What is your political ideology? If you’re like most of my friend group and classmates, you most likely identify as liberal. Our school is filled with different classes and social spaces that promote left-leaning ideologies, but have you ever stopped to think about whether this helps or hurts our generation’s ability to think critically?
I met with Paul Hawkins, an English teacher at Dawson who teaches a book by Jordan Peterson, a centre-right professor and media presence. We went into great detail regarding the problems facing Generation Z and our overwhelmingly liberal views.
While we discussed pressing issues like cancel culture, a form of online censoring, boycotting and public shaming mainly done by liberals, Hawkins gave an incredibly revealing and insightful point of view. “How can you be a liberal and not want to promote freedom of speech? It seems to me that freedom of speech is one of the core liberal values. We’re forgetting the importance of free speech because liberal principles are now dominant in our culture.”

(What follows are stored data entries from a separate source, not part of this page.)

Lemma registered_serves server connection a sink script g g' actions p :
  registered jsonb_text to_bigint decode_inventory server connection a sink script g = (g', actions, p) ->
  serves server connection a sink script g actions g' p.
Proof.
  unfold registered. intros H. destruct (has_registry server) eqn:Er.
  2: { apply serves_unregistered; [done|]. by apply serve_answers. }
  destruct (Register _ _ _ _ _) as [registry [[]|e]] eqn:Eg.
  2: { injection H as <- <- <-. by eapply serves_refused. }
  destruct (GatewayServer.serve _ _ _ _ _ _ _) as [[g1 more] q] eqn:Es. apply serve_answers in Es.
  assert (q = p /\ more = actions /\ g' = match p with Serving => g1 | Returned _ =>
    MkGateway (tables g1) (unregister (streams g1) (ac_HostIdentity a) (ac_SessionGeneration a) connection) end) as (-> & -> & ->).
  { destruct q; by injection H as <- <- <-. }
  by eapply serves_registered.
Qed.
(** [safeOVNAtom]: [^[A-Za-z0-9_.:/-]{1,256}$] *)
Definition atom_char (c : ascii) : bool :=
  let b := byte_of c in
  ((48 <=? b) && (b <=? 57)) || ((65 <=? b) && (b <=? 90)) || ((97 <=? b) && (b <=? 122)) || one_of "_.:/-" c.
Definition safeOVNAtom (s : string) : bool :=
  (1 <=? len s) && (len s <=? 256) && forallb atom_char (list_ascii_of_string s).

(** ** Plans of a Network *)

Definition NetworkIntentSchema : string := "kim.network-intent.ovn-network/v1".

Record NetworkIntentInput := MkNetworkIntent {
  in_OperationID : string; in_ProjectID : string; in_NetworkID : string; in_AllocationID : string;
  in_SegmentType : string; in_OperationGeneration : Z; in_AuthorityRevision : Z; in_BackendRevision : Z;
  in_AllocationGeneration : Z; in_RealizationGeneration : Z; in_SegmentID : Z; in_DesiredState : string;
}.

Record NetworkPlan := MkNetworkPlan {
  np_SchemaVersion : string; np_OperationID : string; np_OperationGeneration : Z; np_ProjectID : string;
  np_NetworkID : string; np_AuthorityRevision : Z; np_BackendRevision : Z; np_AllocationID : string;
  np_AllocationGeneration : Z; np_RealizationGeneration : Z; np_SegmentType : string; np_SegmentID : Z;
  np_DesiredState : string; np_LogicalSwitchName : string; np_ExpectedExternalIDs : markers;
}.
#[export] Instance network_plan_eta : Eta NetworkPlan := fun p =>
  MkNetworkPlan (np_SchemaVersion p) (np_OperationID p) (np_OperationGeneration p) (np_ProjectID p) (np_NetworkID p)
    (np_AuthorityRevision p) (np_BackendRevision p) (np_AllocationID p) (np_AllocationGeneration p)
    (np_RealizationGeneration p) (np_SegmentType p) (np_SegmentID p) (np_DesiredState p) (np_LogicalSwitchName p)
    (np_ExpectedExternalIDs p).

Record NetworkObservation := MkNetworkObservation {
  LogicalSwitchPresent : bool; OwnershipMarkerMatches : bool; PlanDigestMatches : bool;
  no_LogicalSwitchName : string; BackendUUID : string;
}.

(** [NetworkObservation.State] *)
Definition State (o : NetworkObservation) (desired : string) : string :=
  if desired ==s "ABSENT" then
    if negb (LogicalSwitchPresent o) then "ABSENT"
    else if OwnershipMarkerMatches o && PlanDigestMatches o then "UNKNOWN"
    else "CONFLICTING"
  else if LogicalSwitchPresent o && OwnershipMarkerMatches o && PlanDigestMatches o then "VERIFIED"
  else if LogicalSwitchPresent o && (negb (OwnershipMarkerMatches o) || negb (PlanDigestMatches o)) then "CONFLICTING"
  else "UNKNOWN".

(** [json.Marshal] of a plan, and decoding into one *)
Definition network_plan_json (p : NetworkPlan) : json :=
  JObj
    [("schema_version", JStr (np_SchemaVersion p)); ("operation_id", JStr (np_OperationID p));
     ("operation_generation", JUint (np_OperationGeneration p)); ("project_id", JStr (np_ProjectID p));
     ("network_id", JStr (np_NetworkID p)); ("authority_revision", JUint (np_AuthorityRevision p));
     ("backend_revision", JUint (np_BackendRevision p)); ("allocation_id", JStr (np_AllocationID p));
     ("allocation_generation", JUint (np_AllocationGeneration p));
     ("realization_generation", JUint (np_RealizationGeneration p)); ("segment_type", JStr (np_SegmentType p));
     ("segment_id", JUint (np_SegmentID p)); ("desired_state", JStr (np_DesiredState p));
     ("logical_switch_name", JStr (np_LogicalSwitchName p));
     ("expected_external_ids", markers_json (np_ExpectedExternalIDs p))]%string.

(** A [uint32] member: a literal out of its range is a type error. *)
Definition uint32_field {R} (name : string) (set : Z -> R -> R) : field R :=
  (name, fun j r =>
     match j with
     | JNum lit => match ParseUint lit with Some z => if z <? 4294967296 then Some (set z r) else None | None => None end
     | JNull => Some r
     | _ => None
     end).

Definition network_plan_fields : list (field NetworkPlan) :=
  [string_field "schema_version" (fun s p => p <| np_SchemaVersion := s |>);
   string_field "operation_id" (fun s p => p <| np_OperationID := s |>);
   uint_field "operation_generation" (fun z p => p <| np_OperationGeneration := z |>);
   string_field "project_id" (fun s p => p <| np_ProjectID := s |>);
   string_field "network_id" (fun s p => p <| np_NetworkID := s |>);
   uint_field "authority_revision" (fun z p => p <| np_AuthorityRevision := z |>);
   uint_field "backend_revision" (fun z p => p <| np_BackendRevision := z |>);
   string_field "allocation_id" (fun s p => p <| np_AllocationID := s |>);
   uint_field "allocation_generation" (fun z p => p <| np_AllocationGeneration := z |>);
   uint_field "realization_generation" (fun z p => p <| np_RealizationGeneration := z |>);
   string_field "segment_type" (fun s p => p <| np_SegmentType := s |>);
   uint32_field "segment_id" (fun z p => p <| np_SegmentID := z |>);
   string_field "desired_state" (fun s p => p <| np_DesiredState := s |>);
   string_field "logical_switch_name" (fun s p => p <| np_LogicalSwitchName := s |>);
   markers_field "expected_external_ids" np_ExpectedExternalIDs (fun m p => p <| np_ExpectedExternalIDs := m |>)].
Definition zero_network_plan : NetworkPlan := MkNetworkPlan "" "" 0 "" "" 0 0 "" 0 0 "" 0 "" "" ∅.

(** The markers of a plan *)
Definition network_markers (i : NetworkIntentInput) : markers :=
  list_to_map
    [("kim.owner", "KIM"); ("kim.aggregate_type", "NETWORK"); ("kim.project_id", in_ProjectID i);
     ("kim.network_id", in_NetworkID i); ("kim.network_revision", FormatUint (in_BackendRevision i));
     ("kim.network_generation", FormatUint (in_BackendRevision i)); ("kim.allocation_id", in_AllocationID i);
     ("kim.allocation_generation", FormatUint (in_AllocationGeneration i));
     ("kim.realization_generation", FormatUint (in_RealizationGeneration i));
     ("kim.segment_type", in_SegmentType i); ("kim.segment_id", FormatUint (in_SegmentID i))]%string.

Definition network_plan (i : NetworkIntentInput) : NetworkPlan :=
  MkNetworkPlan NetworkIntentSchema (in_OperationID i) (in_OperationGeneration i) (in_ProjectID i) (in_NetworkID i)
    (in_AuthorityRevision i) (in_BackendRevision i) (in_AllocationID i) (in_AllocationGeneration i)
    (in_RealizationGeneration i) (in_SegmentType i) (in_SegmentID i) (in_DesiredState i)
    (objectName "kim-ls" (in_NetworkID i)) (network_markers i).
(** [RuntimeConfig.validate] *)
Definition database_ok (database : string) : bool := HasPrefix database "unix:" || HasPrefix database "ssl:".
Definition validate (c : RuntimeConfig) : res unit :=
  fail_if ((NBCTL c ==s "") || (SBCTL c ==s "") || (CommandTimeout c <? 1000000000) || (120000000000 <? CommandTimeout c))
    (errors_New "bounded OVN runtime command configuration is required");;
  fail_if (negb (IsAbs (NBCTL c)) || negb (IsAbs (SBCTL c)) || (filepath_Base (NBCTL c) !=s "ovn-nbctl")
           || (filepath_Base (SBCTL c) !=s "ovn-sbctl"))
    (errors_New "only standard ovn-nbctl/ovn-sbctl executables are allowed");;
  fail_if (negb (database_ok (NBDatabase c)) || negb (database_ok (SBDatabase c)))
    (errors_New "OVN database endpoint must use unix or ssl transport");;
  fail_if ((HasPrefix (NBDatabase c) "ssl:" || HasPrefix (SBDatabase c) "ssl:")
           && ((PrivateKeyPath c ==s "") || (CertificatePath c ==s "") || (CACertPath c ==s "")))
    (errors_New "OVN ssl endpoint requires private key, certificate, and CA paths").

(** [globalArgs], [withGlobal] *)
Definition globalArgs (c : RuntimeConfig) (database : string) : list string :=
  ["--db=" ++ database; "--timeout=" ++ FormatInt (Z.quot (CommandTimeout c) 1000000000)]%string
  ++ (if HasPrefix database "ssl:" then
        ["--private-key=" ++ PrivateKeyPath c; "--certificate=" ++ CertificatePath c; "--ca-cert=" ++ CACertPath c]%string
      else []).
Definition withGlobal (global arguments : list string) : list string := global ++ arguments.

I couldn’t help but keep thinking about that Kaitlin Bennett video. It just seemed so strange that liberal college students were feeding into neo-con alt-right trolls by throwing food at Kaitlin’s van, swearing violently at her and telling her to leave. Is this what liberal free speech is all about? What led my side of the political aisle to get this angry and unwilling to listen?
Free speech allows liberals to be enraged by Kaitlin Bennett. But, there’s definitely a better way to express these views than what is shown in the video, or with the use of cancel culture. In addition, it is also important to note that it isn’t only liberal people who react this way to differing opinions. While free speech isn’t necessarily a cornerstone of their ideology, it is still part of the constitution, and therefore should be respected.

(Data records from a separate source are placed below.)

(** These tables, the mode of kim.database_authority, the lifecycles of
    projects, and of subnets and ports what a retirement asks: their network
    and state *)
Record netdb := MkNetDb {
  net_mode : string;
  net_projects : gmap string string;
  pools : gmap string pool_row;
  networks : gmap string network_row;
  network_revisions : gmap (string * Z) network_revision_row;
  segment_decisions : gmap string segment_decision_row;
  allocations : gmap string allocation_row;
  releases : gmap string release_row;
  segment_claims : gmap string segment_claim_row;
  realization_operations : gmap (string * Z) realization_operation_row;
  operation_states : gmap string operation_state_row;
  realization_attempts : gmap (string * Z * Z) realization_attempt_row;
  attempt_event_log : gset (string * Z * Z * string);
  realization_observations : gmap string realization_observation_row;
  realization_terminals : gmap string realization_terminal_row;
  realizations : gmap string realization_row;
  net_subnets : gmap string (string * string);
  net_ports : gmap string (string * string);
}.

#[export] Instance network_row_eta : Eta network_row := fun w =>
  MkNetwork (nw_project w) (nw_generation w) (nw_lifecycle w) (nw_mtu w) (nw_revision w) (nw_name w) (nw_profile w)
    (nw_policy w) (nw_protected w) (nw_digest w) (nw_source w).
#[export] Instance allocation_row_eta : Eta allocation_row := fun a =>
  MkAllocation (al_id a) (al_revision a) (al_pool a) (al_type a) (al_segment a) (al_generation a) (al_state a).
#[export] Instance segment_claim_eta : Eta segment_claim_row := fun c =>
  MkSegmentClaim (sc_network c) (sc_type c) (sc_scope c) (sc_segment c) (sc_state c) (sc_allocation c) (sc_generation c).
#[export] Instance operation_state_eta : Eta operation_state_row := fun o =>
  MkOperationState (os_generation o) (os_network o) (os_revision o) (os_allocation o) (os_allocation_generation o)
    (os_realization o) (os_kind o) (os_phase o) (os_last_claim o) (os_owner o) (os_claim o) (os_expires o)
    (os_response o) (os_terminal o) (os_updated o).
#[export] Instance realization_row_eta : Eta realization_row := fun r =>
  MkRealization (rz_revision r) (rz_allocation_generation r) (rz_generation r) (rz_operation r) (rz_operation_generation r)
    (rz_state r) (rz_terminal r).
#[export] Instance netdb_eta : Eta netdb := fun d =>
  MkNetDb (net_mode d) (net_projects d) (pools d) (networks d) (network_revisions d) (segment_decisions d)
    (allocations d) (releases d) (segment_claims d) (realization_operations d) (operation_states d)
    (realization_attempts d) (attempt_event_log d) (realization_observations d) (realization_terminals d)
    (realizations d) (net_subnets d) (net_ports d).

I sat down with my friend and fellow Dawson student, Mojisola Adamson, who identifies as neither a liberal nor a conservative, to get an outsider glimpse into the modern Generation Z political intolerance problem: “I would say that I do have controversial views, so sometimes I don’t even bother to open my mouth and start arguing with people that are not willing to listen to me. There should be a larger place at Dawson for people with different political perspectives [...] We would see more students who are conservatives share their values instead of hiding them.”

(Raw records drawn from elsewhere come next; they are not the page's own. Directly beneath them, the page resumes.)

(** What a transaction does to the tables *)
Inductive stepped (d d' : netdb) : Prop :=
| stepped_same : d' = d -> stepped d d'
| stepped_planned n r w a s : replanned d d' n r w a s -> stepped d d'
| stepped_moved o s s' w w' z z' : moved d d' o s s' w w' z z' -> stepped d d'
| stepped_logged c event a : realization_attempts d !! attempt_key c = Some a ->
    event = "READ_BACK_STARTED"%string /\ ra_mode a = "READ_BACK_FIRST"%string
    \/ event = "APPLY_AUTHORIZED"%string
       /\ (ra_mode a = "READ_BACK_FIRST"%string -> attempt_event c "READ_BACK_STARTED" ∈ attempt_event_log d) ->
    d' = record_event c event d -> stepped d d'.

Lemma stepped_sound d d' : sound d -> stepped d d' -> sound d'.
Proof.
  intros S [->|n r w a s R|o s s' w w' z z' M|c event a Ha He ->].
  - done.
  - exact (replan_sound S R).
  - exact (move_sound S M).
  - by eapply record_event_sound.
Qed.

(** ** Create, revise, retire *)

(** What [insertNetworkRealizationOperationTx] adds *)
Record planted (desired : NetworkResourceRequest) (revision : Z) (generation r : Z) (allocation kind state : string)
    (d d' : netdb) (s : operation_state_row) (z : realization_row) (e : realization_operation_row) : Prop := MkPlanted {
  plt_tables : d' = d
    <| realization_operations ::= <[(operation_id (rq_NetworkID desired) r, 1) := e]> |>
    <| operation_states ::= fun m =>
         <[operation_id (rq_NetworkID desired) r := s]> (filter (fun kv => os_network (snd kv) <> rq_NetworkID desired) m) |>
    <| realizations ::= <[rq_NetworkID desired := z]> |>;
  plt_fresh : realization_operations d !! (operation_id (rq_NetworkID desired) r, 1) = None;
  plt_evidenced : evidenced s e /\ ro_kind e = kind;
  plt_operated : allocation = allocation_of (rq_NetworkID desired) -> generation = 1 -> operated (rq_NetworkID desired) revision z s;
  plt_realization : rz_generation z = r;
  plt_kind : os_kind s = kind;
  plt_phase : os_phase s = "PENDING"%string /\ os_owner s = None /\ os_terminal s = None;
  plt_plan : exists i, PlanNetwork i = Ok (ro_plan e, ro_digest e) /\ in_OperationID i = operation_id (rq_NetworkID desired) r
    /\ in_NetworkID i = rq_NetworkID desired /\ in_AllocationID i = allocation /\ in_RealizationGeneration i = r
    /\ in_DesiredState i = state;
}.

Lemma insert_operation_planted now desired authority backend generation r allocation type segment kind state d d' :
  insertNetworkRealizationOperationTx now desired authority backend generation r allocation type segment kind state 1 d = Ok d' ->
  exists s z e, planted desired authority generation r allocation kind state d d' s z e.
Proof.
  unfold insertNetworkRealizationOperationTx, put_operation, bigint. intros H. open_tx.
  eexists _, _, _. constructor.
  - reflexivity.
  - by apply eq_None_not_Some.
  - by repeat constructor.
  - cbn. intros -> ->. constructor; try done. by apply phased_pending.
  - done.
  - done.
  - done.
  - eexists. split; [eassumption|]. done.
Qed.

Lemma Create_step now r d d' : sound d -> CreateNetworkResource now r d = Ok d' -> stepped d d'.
Proof.
  intros S. unfold CreateNetworkResource. cbv zeta. intros H. run_guards.
  destruct (networks d !! rq_NetworkID r) as [w0|] eqn:Hw.
  { open_tx. by apply stepped_same. }
  destruct (pool_of _) as [pool type]. unfold declare_network, insert_revision, insert_decision, insert_allocation,
    insert_segment_claim in H. open_tx.
  match goal with H : insertNetworkRealizationOperationTx _ _ _ _ _ _ _ _ _ _ _ _ _ = _ |- _ =>
    apply insert_operation_planted in H as (s & z & e & [-> Hfresh [He Hk] Ho Hz Hkind Hph Hi]) end.
  specialize (Ho eq_refl eq_refl). cbn in Hfresh.
  match goal with H : any_row _ (allocations _) = false |- _ => cbn in H; rename H into Hex end.
  eapply stepped_planned. econstructor; cbn; try reflexivity; try done.
  - by eexists.
  - eexists. split; [reflexivity|]. cbn. split_and!; try done. rewrite lookup_insert_eq. by eexists.
  - exists e. split; [reflexivity|]. split; [done|]. split; [by left|].
    destruct Hi as (i & ? & ? & ? & ? & ? & Hd). exists i. split_and!; try done. by rewrite Hd, Hk.
  - exists z. by split_and!.
  - by apply lived_active.
  - intros w1. by rewrite Hw.
  - intros z0 Hz0. destruct (snd_realization _ S _ _ Hz0) as (w1 & Hw1 & _). congruence.
  - intros n' a' _ Ha [E1 E2]. pose proof (any_row_false_inv _ _ _ _ Hex Ha) as E. cbn in E.
    rewrite E1, E2, String.eqb_refl, Z.eqb_refl in E. by rewrite orb_true_r in E.
Qed.

(** The row, the allocation and the realization a change starts from *)
Lemma current_network_inv n d w a z : sound d -> current_network n d = Ok (w, a, z) ->
  networks d !! n = Some w /\ allocations d !! n = Some a /\ realizations d !! n = Some z /\ resource_row w
  /\ 1 <= nw_revision w /\ al_id a = allocation_of n /\ al_generation a = 1
  /\ (nw_lifecycle w = "ACTIVE"%string -> al_state a = "ALLOCATED"%string)
  /\ exists dec, segment_decisions d !! al_id a = Some dec /\ sd_network dec = n /\ sd_pool dec = al_pool a
       /\ sd_segment dec = al_segment a /\ sd_generation dec = 1 /\ is_Some (network_revisions d !! (n, sd_revision dec)).
Proof.
  intros S H. unfold current_network in H. open_tx. bools.
  match goal with H : nw_source _ = _ |- _ => rename H into Hr end.
  match goal with H : networks _ !! _ = _ |- _ => rename H into Hw end.
  match goal with H : allocations _ !! _ = _ |- _ => rename H into Ha end.
  destruct (snd_standing _ S _ _ Hw Hr) as [[? ?] _ (z0 & s0 & Hz & Hs & Ho & Hl)].
  destruct (snd_allocation _ S _ _ Ha) as (_ & ? & ? & dec & Hd & ? & ? & ?).
  destruct (snd_decision _ S _ _ Hd) as (_ & _ & ? & Hrev).
  rewrite Ha in Hl. split_and!; try done; [by inversion Hl; intros; simplify_eq; congruence|]. exists dec. split_and!; try done. congruence.
Qed.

On my path to political open-mindedness, I met up with Henri Cant, a student at Brébeuf who identifies as liberal but loves to engage with conservatives. He explains that “As mainstream society makes a shift to the left because of young people, it really comes down to expressing your views regardless of fear of being criticized. We all need to keep having discussions and sharing our ideas and values.”
After all this soul-searching, I felt like I got a pretty good sense of why it might be extremely challenging for non-liberal Gen Z’s in college to express their opinion. In my discussion with Paul Hawkins, there was one thing he said that really got stuck in my head: “Schools have to reintroduce a culture of dissent and debate, because we need to make sure young people are hearing differing opinions.” I liked this because it pointed out a defining starting point that could fix our generation’s problem regarding politics.
As a collective generation, will we make the choice to accept others’ controversial opinions and open up a dialogue? Or will we shut out and cancel those who do not say what we want to hear? That is Generation Z’s decision to make as we enter the political sphere this decade.